Sambil menarik nafas
panjang Ryan masuk kedalam tanpa bicara apapun. Tidak dilihatnya Chaca
diruangan yang berdominasi warna merah muda dan ungu tersebut. Ia hanya
mendengar suara gemercik air dari balik pintu yang sepertinya sebuah kamar
mandi. Ryan berjalan melihat-lihat bingkai foto yang ada disana.
Ada berbagai macam foto Chaca dengan gaya berbeda-beda dideretan bingkai
yang ada diatas kepala tempat tidurnya. Ryan tersenyum sendiri melihat wajah
imut Chaca dibalik kaca itu.
Pandangan Ryan jatuh pada
sebuah foto yang terletak diatas rak samping kasur Chaca. Disana terdapat
keluarga kecil yang terlihat bahagia. Ryan yakin anak kecil ditengah kedua
orang tua itu adalah Chaca. Tidak heran Chaca tumbuh menjadi gadis yang manis,
karena sejak kecil pun sudah terlihat lucu.
#Cekrek! Pintu kamar mandi terbuka
dan terlihat Chaca yang sudah lengkap dengan kaos putih longgar dan hotpantsnya
keluar seraya mengeringkan rambut cokelat panjangnya itu dengan handuk.
"Elo? Ngapain lo di rumah gue?" Tanya Chaca ketus saat menyadari ada
Ryan sedang duduk disisi kasurnya.
"Emang kenapa? Ga ada salahnya kan kalau aku main ke kamar pacar aku sendiri."

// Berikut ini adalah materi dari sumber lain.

Lemma wp_copy_path pc i n u l s (Q : list Z → fs D → Prop) :
  user_string (mem (mach s)) (pagetable i) u l → c_chars l → 0 ≤ u < 2 ^ 64 → Q (take n l) s →
  wp (copy_path pc i n u) Q s.
Proof.
  revert u l Q. induction n as [|n IH]; intros u l Q Hu Hl Hb HQ; cbn [copy_path]; [by wp_steps|].
  assert (∀ c pa, allows (mem (mach s)) (pagetable i) u false = Some pa → in_ram pa 1 = true → ld8 (mem (mach s)) pa = c →
    ∀ R : Z → fs D → Prop, R c s → wp (user_load8 pc i u) R s) as Hload.
  { intros c pa E Hr <- R HR. unfold user_load8. wp_steps. cbn [touch]. wp_steps. rewrite E. wp_steps.
    apply wp_on_mach. wp_steps. by rewrite put_mach_same. }
  assert (u64 (u + Z.of_nat 0) = u) as E0 by (unfold u64; rewrite Z.add_0_r; by apply Z.mod_small).
  wp_steps. destruct Hl as [|c l [Hc _] Hl].
  - destruct (Hu 0%nat 0 eq_refl) as (pa & E & Hr & Hv). rewrite E0 in E. eapply Hload; [done..|]. by wp_steps.
  - destruct (Hu 0%nat c eq_refl) as (pa & E & Hr & Hv). rewrite E0 in E. eapply Hload; [done..|].
    destruct (Z.eqb_spec c 0); [done|]. wp_steps. apply (IH (u64 (u + 1)) l); [by eapply user_string_tail|done| |].
    + unfold u64. by apply Z.mod_pos_bound.
    + wp_steps. exact HQ.
Qed.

Dengan watadosnya Ryan berucap seperti itu. Chaca terlihat geram melihat Ryan
yang bersikap seperti tidak punya masalah, begitu santai.
"Lo bukan pacar gue lagi. Cepet lo keluar atau gue teriak biar lo
diusir ama mama gue!" Usir Chaca kini berdiri disamping tempat tidur
dimana Ryan duduk disana. Ryan berdiri dari tempatnya. "Sekarang Lo
ke—" Ucapan Chaca terhenti karena Ia tidak bisa membuka pintu kamarnya.
"Ini kenapa..Bibiii pintunya ter—mmmb!" Ryan menarik Chaca dan
menutup mulut gadis itu dengan telapal kanannya, sedangkan tangan kirinya
menahan pinggang belakang Chaca.
"Sst! Gimana kalo ada yang dateng? Aku yang mengunci pintu kamar kamu."
Ucap Ryan. Chaca menatap tajam Pria dihadapannya itu seraya mencoba berbicara.
Tiba-tiba Ryan tertawa kecil. "Kamuu lucu ya kalo lagi marah, ngegemesin!"
Ryan terkekeh menatap wajah Chaca yang tepat didepan wajahnya. Tangannya
melepas mulut Chaca.
"Mau apa lo kesini?" Tanya Chaca to the point saat Ryan
telah melepas bekapannya.
"Aku mau jelasin tentang kejadian minggu lalu"
"Semua udah jelas. Lo ga perlu jelasin apapun lagi, jadi mending
sekarang lo pulang." Ucap Chaca sinis.
"Kamu salah paham, Cha! Emang aku bego udah mainin dan jadiin kamu
bahan taruhan tapi aku bener-bener sayang Cha sama kamu! Aku udah suka ama kamu
dari awal kita jadian malam itu." Jelas Ryan, tapi Chaca justru memutar
maniknya ke arah lain. Bermaksud tidak mengacuhkan Ryan. "Cha...Untuk kali
ini aku ga lagi main-main atau bohongin kamu, Cha! Aku serius, aku bener-bener
sayang sama kamu!" Lanjutnya lirih.
"Terus, Anggun dan pacar lo yang lainnya mau dikemanain?" Ryan
nampak mulai sebal.
"Semenjak insiden itu, aku udah ga ada hubungan apa-apa lagi sama
Anggun. Sejak sama kamu semua rasa aku ke Anggun itu udah kayak ga berarti,
semuanya beralih kekamu. Ga ada yang lain, Cha! Cuma kamu." Tambah Ryan
geregetan.
"Oh"
"Kok cuma oh sih?"
"Terus, gue harus jawab apa?" Tanya Chaca terdengar menyebalkan
kini menatap bola mata Ryan.
"Cha, please percaya aku. Aku ga mau hubungan kita cuma sampai sini
aja." Ucap Ryan lembut. Lengan kanannya ikut melingkar pinggang Chaca menemani
lengan kirinya yang sedari tadi melekat disana tanpa Chaca sadari.
"Sorry, gue ga bisa." Ucap Chaca ingin melepas tangan
Ryan, namun Ryan justru memeluknya. Erat.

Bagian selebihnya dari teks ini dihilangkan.